Justo un mes después de estas jornadas, el 25 de febrero, la Sala II del Tribunal Supremo admitió a trámite esa querella. El ponente del caso era casualmente el magistrado José Manuel Maza. Unos días más tarde, el 4 de marzo, el alto tribunal admite la personación como acusación particular de Francisco Correa, presunto cerebro de la trama de corrupción. Su abogado era José Antonio Choclán.
…y en Tenerife
No sería la última vez que el magistrado Maza y el abogado y ex magistrado Choclán se encontrasen en Canarias. Sucedió el 3 de noviembre del 2011 en el marco de las “III Jornadas de Delincuencia Económica y Blanqueo de Capitales” celebradas en la isla de Tenerife en las que estuvo presente el ponente inicial de la admisión del caso “escuchas Gurtel” magistrado José Manuel Maza y el abogado de Francisco Correa José Antonio Choclán a quien en algunas noticias de prensa al dar la referencia de los ponentes reseñaban como “abogado del caso Gurtel”. Estas jornadas estuvieron organizadas por Juris Vegueta, distintas entidades, colegios profesionales y por Caja7.
Agobiados en el Supremo
La prensa recogía las intervenciones más interesantes de los conferenciantes. Así, mientras el abogado Choclán en su intervención aseguraba que era absurdo que todos los delitos económicos puedan ser sancionados también como blanqueo de capitales, el magistrado Maza se quejaba ante la prensa tinerfeña de que debido a la crisis en su sala estaban “con un cúmulo de trabajo tremendo”. “Tenemos varios compañeros jubilados, y ahora tenemos mucho más trabajo que hace un año”, decía.
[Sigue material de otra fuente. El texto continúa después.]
Lemma quiet_applyOption p o : quiet (applyOption p o).
Proof. rw /applyOption. quiet. Qed.

Lemma roots_wf_fresh argv : argv ≠ [] → roots_wf (Some <$> argv) 0.
Proof.
  intros Hne. rw /roots_wf length_fmap. split; [|destruct argv; [done|simpl; lia]].
  clear Hne. by elim: argv => [//|p argv IH].
Qed.

Lemma startup_wf pname opts argv k :
  wp (startup pname opts argv) (λ _, iwf) ended (initial k).
Proof.
  rw /startup. wp_step. eapply wp_conseq.
  { apply quiet_for_each. apply quiet_applyOption. }
  intros [] s1 Hs1. case_decide as Hne.
  { apply wp_usageError. }
  wp_step. eapply wp_conseq; [apply copyRootDirPaths_spec|].
  intros [] s2 Hs2. injection Hs2 as Hc Hr Hi.
  wp_step. eapply wp_conseq; [apply reinitialize_wf|].
  { rw Hr Hi. by apply roots_wf_fresh. }
  intros fd s3 Hs3. rw /printf. do 2 wp_step. by wp_step.
Qed.
End proofs.
(** The event of a deleted directory removes exactly that directory's entry. *)
Lemma delete_self_refines fd buf sz first ev d m s :
  cache_wf (wlCache s) → repr (wlCache s) m → no_checks s →
  event_at buf = Some ev → ev_mask ev = IN_DELETE_SELF →
  m !! ev_wd ev = Some d → Some d ∉ rootDirPaths s →
  ∃ s', processNextInotifyEvent fd buf sz first s =
          (Ret (fd, Z.of_nat EVENT_SIZE + ev_len ev), s') ∧
    cache_wf (wlCache s') ∧ repr (wlCache s') (delete (ev_wd ev) m) ∧
    rootDirPaths s' = rootDirPaths s.
Proof.
  intros Hwf Hr Hc Hev Hm Hd Hroot.
  assert (flag (ev_mask ev) IN_IGNORED = false) as Hign by by rw Hm.
  destruct (processNext_known fd buf sz first _ _ _ _ Hwf Hr Hev Hign Hd)
    as (j & e & l & Hj & ->).
  rw /dispatchEvent Hm. change (flag IN_DELETE_SELF IN_ISDIR) with false.
  change (flag IN_DELETE_SELF IN_DELETE_SELF) with true. cbv zeta. cbn [andb].
  rw /onDeleteSelf. cbn [with_slot].
  rw (bind_Ret get _ _ _ _ eq_refl).
  destruct (logs_logMessage VB_BASIC (cs "Clearing watchlist item " ++ fmt_d (ev_wd ev)
    ++ cs " (" ++ slot_path (relog e l s) j ++ cs ")" ++ [NL]) (relog e l s))
    as ([] & e1 & l1 & Hlog).
  rw (bind_Ret _ _ _ _ _ Hlog).
  assert (slot_path (relog e l s) j = d) as -> by by rw /slot_path /= Hj.
  assert (isRootDirPath d (relog e1 l1 (relog e l s)) = (Ret false, relog e1 l1 (relog e l s)))
    as Hroot'.
  { rw /isRootDirPath /findRootDirPath /mbind /M_bind /gets /=.
    destruct (list_find (λ p, p = Some d) (rootDirPaths s)) as [[i q]|] eqn:Hf; [|done].
    apply list_find_Some in Hf as (Hi & -> & _). exfalso. apply Hroot.
    apply list_elem_of_lookup. eauto. }
  rw (bind_Ret _ _ _ _ _ Hroot'). cbn [when].
  rw (bind_Ret (mret tt) _ _ _ _ eq_refl) /markCacheSlotEmpty.
  rw /mbind /M_bind /get.
  match goal with |- context [logMessage VB_NOISY ?t ?s] =>
    destruct (logs_logMessage VB_NOISY t s) as ([] & e2 & l2 & Hlog2) end.
  rw Hlog2 /modify afterEvent_no_checks //. eexists. split; [done|].
  split_and!; [by apply cache_wf_clear|by apply (repr_clear _ _ _ (Watch (ev_wd ev) d))|done].
Qed.
(* ===== verification/Environ.v ===== *)
(** * The environment: [proc/setenv.c]

    The environment list is what the C code has: an array of pointers ended
    by a null, into strings kept in separately allocated blocks.  [setenv] and
    [unsetenv] are the program's; [getenv], [putenv], [malloc], [strcpy] and
    [strcat] are the C library's, with a crash where a pointer is dangling or a
    copy leaves its block.  The theorems speak of the list of strings that the
    array represents. *)

From S2P Require Import Prelude.

(** [allocs] are the answers of the allocator to come; when none are left it
    succeeds. *)
Record envstate := EnvState {
  blocks : gmap nat (list ascii);
  environ : option (list (option nat));
  env_errno : Z;
  allocs : list bool;
}.

Definition with_environ (a : option (list (option nat))) (s : envstate) : envstate :=
  EnvState (blocks s) a (env_errno s) (allocs s).
Definition with_blocks (b : gmap nat (list ascii)) (s : envstate) : envstate :=
  EnvState b (environ s) (env_errno s) (allocs s).
Definition with_errno (e : Z) (s : envstate) : envstate :=
  EnvState (blocks s) (environ s) e (allocs s).
Definition with_allocs (l : list bool) (s : envstate) : envstate :=
  EnvState (blocks s) (environ s) (env_errno s) l.

Section environ.
(** What a fresh block holds. *)
Context (junk : nat → ascii).
Abbreviation E := (M envstate).
Implicit Types s : envstate.

(** ** Memory *)

Definition load (p : nat) : E (list ascii) := λ s,
  match blocks s !! p with Some b => (Ret b, s) | None => (Crash, s) end.
Definition ssys {A} (f : K → A * K) : S A := λ s,
  let '(a, k) := f (sp_os s) in (Ret a, SysProc (sp_sig s) (sp_errno s) k).
Definition set_sig (f : sigattr → sigattr) : S unit :=
  modify (λ s, SysProc (f (sp_sig s)) (sp_errno s) (sp_os s)).
Definition set_errno (e : Z) : S unit := modify (λ s, SysProc (sp_sig s) e (sp_os s)).

Definition block_SIGCHLD : S unit :=
  set_sig (λ a, SigAttr ({[SIGCHLD]} ∪ sg_mask a) (sg_int a) (sg_quit a)).
Definition set_mask (m : gset Z) : S unit := set_sig (λ a, SigAttr m (sg_int a) (sg_quit a)).
Definition set_int (d : disposition) : S unit := set_sig (λ a, SigAttr (sg_mask a) d (sg_quit a)).
Definition set_quit (d : disposition) : S unit := set_sig (λ a, SigAttr (sg_mask a) (sg_int a) d).

(** [while (waitpid(childPid, &status, 0) == -1) ...]. *)
Fixpoint wait_loop (fuel : nat) (childPid : Z) : S Z :=
  match fuel with
  | O => stop NoFuel
  | Datatypes.S f =>
      a ← gets sp_sig ;
      r ← ssys (so_waitpid a childPid) ;
      match r with
      | inr status => mret status
      | inl e => set_errno e ;; if e =? EINTR then wait_loop f childPid else mret (-1)
      end
  end.

(** The command is executed in the child, unless the shell cannot be. *)
Definition system_child (orig : sigattr) (command : cstring) : S system_end :=
  when (negb (bool_decide (sg_int orig = SIG_IGN))) (set_int SIG_DFL) ;;
  when (negb (bool_decide (sg_quit orig = SIG_IGN))) (set_quit SIG_DFL) ;;
  set_mask (sg_mask orig) ;;
  s ← get ;
  if so_exec_ok command (sp_os s) then
    ssys (λ k, (tt, so_execl command k)) ;; mret (Execed command)
  else exit 127.

Definition system_run (fuel : nat) (command : cstring) : S system_end :=
  orig ← gets sp_sig ;
  block_SIGCHLD ;;
  set_int SIG_IGN ;;
  set_quit SIG_IGN ;;
  childPid ← ssys so_fork ;
  match childPid with
  | inr 0 => system_child orig command
  | _ =>
      status ← match childPid with
               | inl e => set_errno e ;; mret (-1)
               | inr pid => wait_loop fuel pid
               end ;
      savedErrno ← gets sp_errno ;
      set_mask (sg_mask orig) ;;
      set_int (sg_int orig) ;;
      set_quit (sg_quit orig) ;;
      set_errno savedErrno ;;
      mret (Returned status)
  end.

(** A null command asks whether a shell is available. *)
Definition system (fuel : nat) (command : option cstring) : S system_end :=
  match command with
  | Some c => system_run fuel c
  | None =>
      r ← system_run fuel (cs ":") ;
      match r with
      | Returned st => mret (Returned (Z.b2z (st =? 0)))
      | Execed c => mret (Execed c)
      end
  end.
End system.

(** While a process waits with SIGCHLD blocked and the two terminal signals
    ignored, the kernel interrupts it only so many times. *)
Definition protected (a : sigattr) : Prop :=
  SIGCHLD ∈ sg_mask a ∧ sg_int a = SIG_IGN ∧ sg_quit a = SIG_IGN.
(** The main thread is creating the producers of [rest], before
    pthread_mutex_lock, at the test of the loop that waits, in
    pthread_cond_wait, woken and waiting for the mutex, at the test of the
    loop that consumes, before pthread_mutex_unlock, at the test of [done], or
    the process has ended. *)
Inductive mpc :=
  | MCreate (rest : list cstring) | MLock | MTest | MWait | MRelock
  | MConsume | MUnlock | MCheck | MExit (status : Z).

#[export] Instance mpc_eq_dec : EqDecision mpc.
Proof. solve_decision. Defined.

Record pcstate := PcState {
  avail : Z;
  mtx : option who;
  producers : list producer;
  main_pc : mpc;
  totRequired : Z;
  numConsumed : Z;
  done_ : bool;
  printed : cstring;
}.

Definition prod_move (i : nat) (s : pcstate) : option pcstate :=
  let '(PcState av m ps mp tot n d o) := s in
  p ← ps !! i;
  let '(Prod pc cnt j) := p in
  let at_ pc' := <[i := Prod pc' cnt j]> ps in
  match pc with
  | PTop => Some (PcState av m (at_ (if j <? cnt then PLock else PDone)) mp tot n d o)
  | PLock =>
      match m with
      | None => Some (PcState av (Some (Thread i)) (at_ PInc) mp tot n d o)
      | Some _ => None
      end
  | PInc => Some (PcState (to_int (av + 1)) m (at_ PUnlock) mp tot n d o)
  | PUnlock => Some (PcState av None (at_ PSignal) mp tot n d o)
  | PSignal =>
      Some (PcState av m (<[i := Prod PTop cnt (to_int (j + 1))]> ps)
              (match mp with MWait => MRelock | _ => mp end) tot n d o)
  | PDone => None
  end.
(* ===== verification/OneTimeInit.v ===== *)
(** * One-time initialization: [threads/one_time_init.c]

    Any number of threads, each making a number of calls of one_time_init on
    the same control structure.  [once_move] is a move of one thread; a step
    may also be a call of pthread_mutex_lock that fails, after which the code
    goes on: it compares the result with -1, and the function returns a
    positive error number. *)

From S2P Require Import Prelude Threads.

(** A thread is between calls, before pthread_mutex_lock, at the test of
    [called], before and inside the call of [init], at the assignment to
    [called], or before pthread_mutex_unlock. *)
Inductive opc := OTop | OLock | OTest | OInit | OInside | OSet | OUnlock.

(** A thread with the calls it has still to make and those that have returned. *)
Record othread := OThread { ot_pc : opc; ot_left : nat; ot_returned : nat }.

(** The control structure, the threads, and how often [init] was entered and left. *)
Record ostate := OState {
  o_mtx : option who;
  o_called : bool;
  o_threads : list othread;
  o_entered : nat;
  o_left : nat;
}.

Definition once_move (i : nat) (s : ostate) : option ostate :=
  let '(OState m c ts a b) := s in
  t ← ts !! i;
  let '(OThread pc n r) := t in
  let at_ pc' := <[i := OThread pc' n r]> ts in
  match pc with
  | OTop =>
      match n with
      | O => None
      | S n' => Some (OState m c (<[i := OThread OLock n' r]> ts) a b)
      end
  | OLock =>
      match m with
      | None => Some (OState (Some (Thread i)) c (at_ OTest) a b)
      | Some _ => None
      end
  | OTest => Some (OState m c (at_ (if c then OUnlock else OInit)) a b)
  | OInit => Some (OState m c (at_ OInside) (S a) b)
  | OInside => Some (OState m c (at_ OSet) a (S b))
  | OSet => Some (OState m true (at_ OUnlock) a b)
  | OUnlock =>
      if bool_decide (m = Some (Thread i))
      then Some (OState None c (<[i := OThread OTop n (S r)]> ts) a b)
      else None
  end.

Definition once_step (s s' : ostate) : Prop := ∃ i, once_move i s = Some s'.

(** pthread_mutex_lock returns an error number and the thread goes on. *)
Definition lock_error (i : nat) (s : ostate) : option ostate :=
  t ← o_threads s !! i;
  match ot_pc t with
  | OLock => Some (OState (o_mtx s) (o_called s)
               (<[i := OThread OTest (ot_left t) (ot_returned t)]> (o_threads s))
               (o_entered s) (o_left s))
  | _ => None
  end.
Definition once_step_error (s s' : ostate) : Prop :=
  once_step s s' ∨ ∃ i, lock_error i s = Some s'.

(** ONCE_INITIALIZER, with a thread per element of [calls]. *)
Definition once_start (calls : list nat) : ostate :=
  OState None false ((λ n, OThread OTop n 0) <$> calls) 0 0.

(** The two threads of the test program: threadFunc calls the function twice. *)
Definition threadFunc_calls : nat := 2.
Definition once_main : ostate := once_start [threadFunc_calls; threadFunc_calls].

(** ** The invariant *)

Definition inside (t : othread) : bool :=
  match ot_pc t with OTop | OLock => false | _ => true end.
(* ===== verification/SvMsg.v ===== *)
(** * The file server on message queues: [svmsg/svmsg_file_server.c] and
      [svmsg/svmsg_file_client.c]

    A message is its type and its bytes.  The server's child reads the file
    through the interface [Stream] and sends its blocks to the client's
    queue; the client counts what it receives.  MsgTransfer has the two beside each other. *)

From S2P Require Import Prelude CStdlib ErrFns GetNum Tlpi SockIO.

Abbreviation msg := (Z * list ascii)%type.

Definition SERVER_KEY : Z := 0x1aaaaaa1.
Definition IPC_PRIVATE : Z := 0.
(** IPC_CREAT | IPC_EXCL | S_IRUSR | S_IWUSR | S_IWGRP and the client's two masks. *)
Definition server_mode : Z := Z.lor (Z.lor 512 1024) (Z.lor (Z.lor 256 128) 16).
Definition client_mode : Z := Z.lor (Z.lor 256 128) 16.
Definition RESP_MSG_SIZE : nat := Z.to_nat 8192.
Definition REQ_MSG_SIZE : nat := 4 + PATH_MAX.
Definition RESP_MT_FAILURE : Z := 1.
Definition RESP_MT_DATA : Z := 2.
Definition RESP_MT_END : Z := 3.

(** msgrcv is called with type and flags 0: the first message, waiting for it. *)
Class MsgOS (K : Type) := {
  mq_stream :: Stream K;
  mq_msgget : Z → Z → K → res Z * K;
  mq_msgsnd : Z → msg → K → res unit * K;
  mq_msgrcv : Z → nat → K → res msg * K;
  mq_rmid : Z → K → res unit * K;
  mq_open : cstring → K → res Z * K;
  mq_fork : K → res Z * K;
  mq_reap_on_SIGCHLD : K → res unit * K;
  mq_waitpid : K → res Z * K;
  mq_atexit : K → bool * K;
}.

Section programs.
Context {K : Type} `{!TlpiEnv K, !MsgOS K}.
Abbreviation T := (M (tproc K)).

(** ** The request *)

(** [struct requestMsg] after the type: the client's queue and the pathname. *)
Definition encode_req (clientId : Z) (pathname : cstring) : list ascii :=
  put_le32 (wrapU 32 clientId) ++ pathname ++ replicate (PATH_MAX - length pathname) NUL.
Definition req_clientId (req : list ascii) : Z := to_int (le32 req).
Definition req_pathname (req : list ascii) : cstring := until_nul (drop 4 req).

(** ** The server *)

(** The handler keeps [errno]. *)
Fixpoint reap_loop (fuel : nat) : T unit :=
  match fuel with
  | O => stop NoFuel
  | S f =>
      r ← tcall mq_waitpid ;
      match r with Some pid => if 0 <? pid then reap_loop f else mret tt | None => mret tt end
  end.
Definition grimReaper (fuel : nat) : T unit :=
  savedErrno ← errno ; reap_loop fuel ;; io (set_errno savedErrno).

Fixpoint send_file (fuel : nat) (fd clientId : Z) : T unit :=
  match fuel with
  | O => stop NoFuel
  | S f =>
      r ← tcall (st_read fd RESP_MSG_SIZE) ;
      match r with
      | None | Some [] => mret tt
      | Some d =>
          w ← tcall (mq_msgsnd clientId (RESP_MT_DATA, d)) ;
          match w with None => mret tt | Some _ => send_file f fd clientId end
      end
  end.

Definition serveRequest (fuel : nat) (req : list ascii) : T unit :=
  let clientId := req_clientId req in
  fd ← tcall (mq_open (req_pathname req)) ;
  match fd with
  | None =>
      tcall (mq_msgsnd clientId
        (RESP_MT_FAILURE, snprintf RESP_MSG_SIZE (cs "Couldn't open") ++ [NUL])) ;;
      texit EXIT_FAILURE
  | Some fd =>
      send_file fuel fd clientId ;;
      tcall (mq_msgsnd clientId (RESP_MT_END, [])) ;;
      mret tt
  end.

(** The loop over requests; [req] is the buffer that receives them.  It ends
    when the loop of the source does, and in the child with [_exit]. *)
Fixpoint server_loop (fuel : nat) (serverId : Z) (req : list ascii) : T unit :=
  match fuel with
  | O => stop NoFuel
  | S f =>
      r ← tcall (mq_msgrcv serverId REQ_MSG_SIZE) ;
      match r with
      | None =>
          e ← errno ;
          if e =? EINTR then server_loop f serverId req else terrMsg (cs "msgrcv")
      | Some (_, d) =>
          let req := store req 0 d in
          pid ← tcall mq_fork ;
          match pid with
          | None => terrMsg (cs "fork")
          | Some 0 => serveRequest f req ;; exit EXIT_SUCCESS
          | Some _ => server_loop f serverId req
          end
      end
  end.

Definition msg_server_main (fuel : nat) (req : list ascii) : T unit :=
  serverId ← tchecked (cs "msgget") (mq_msgget SERVER_KEY server_mode) ;
  tchecked (cs "sigaction") mq_reap_on_SIGCHLD ;;
  server_loop fuel serverId req ;;
  tchecked (cs "msgctl") (mq_rmid serverId) ;;
  texit EXIT_SUCCESS.

(** ** The client *)

(** The loop over data messages, entered with the type of the last one. *)
Fixpoint recv_rest (fuel : nat) (clientId mtype totBytes numMsgs : Z) : T (Z * Z) :=
  match fuel with
  | O => stop NoFuel
  | S f =>
      if mtype =? RESP_MT_DATA then
        r ← tcall (mq_msgrcv clientId RESP_MSG_SIZE) ;
        match r with
        | None => terrExit (cs "msgrcv")
        | Some (t, d) => recv_rest f clientId t (totBytes + strlen d) (to_int (numMsgs + 1))
        end
      else mret (totBytes, numMsgs)
  end.

Definition received_line (totBytes numMsgs : Z) : cstring :=
  cs "Received " ++ fmt_d totBytes ++ cs " bytes (" ++ fmt_d numMsgs ++ cs " messages)" ++ [NL].

(** From the first response to the end.  Printing a failure message that is
    not terminated would read on past it. *)
Definition receive_file (fuel : nat) (clientId : Z) : T unit :=
  r ← tcall (mq_msgrcv clientId RESP_MSG_SIZE) ;
  match r with
  | None => terrExit (cs "msgrcv")
  | Some (t, d) =>
      if t =? RESP_MT_FAILURE then
        (if bool_decide (NUL ∈ d) then tprintf (until_nul d ++ [NL]) else stop Crash) ;;
        texit EXIT_FAILURE
      else
        n ← recv_rest fuel clientId t (strlen d) 1 ;
        tprintf (received_line n.1 n.2) ;;
        texit EXIT_SUCCESS
  end.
Sin duda la posibilidad de acudir a estas jornadas debió ser un respiro para el magistrado dado el agobio que relataba.
Agobio aún mayor si se tiene en cuenta que el caso de las escuchas en el que el tribunal finalmente condenó a Baltasar Garzón y le inhabilitó como juez, se fijó para el 25 de noviembre. Más tarde, la defensa de Garzón recusaría a la sala al considerar que los magistrados que habían realizado la instrucción estaban contaminados.
También Ruz
En estas jornadas en las que Maza y Choclan coincidieron, figuraba asimismo otro magistrado que se veía relacionado con el caso Gürtel. Era el juez de la Audiencia Nacional Pablo Rafael Ruz, que desde junio de ese año sustituía al inhabilitado Baltasar Garzón. Ruz se hizo cargo del caso una vez que la Sala de lo Civil y Penal del Tribunal Superior de Justicia de Madrid acordó inhibirse a favor del Juzgado Central de Instrucción número 5 de la Audiencia Nacional al no tener competencia para investigar la trama corrupta. Este hecho se debió a que habían perdido su condición de aforados los hasta entonces diputados de la Asamblea de Madrid Alberto López Viejo, Alfonso Bosch y Benjamín Martín Vasco porque ninguno de los tres fue en las listas de las elecciones autonómicas.
Ismael Rodríguez es abogado y articulista de TELDEACTUALIDAD.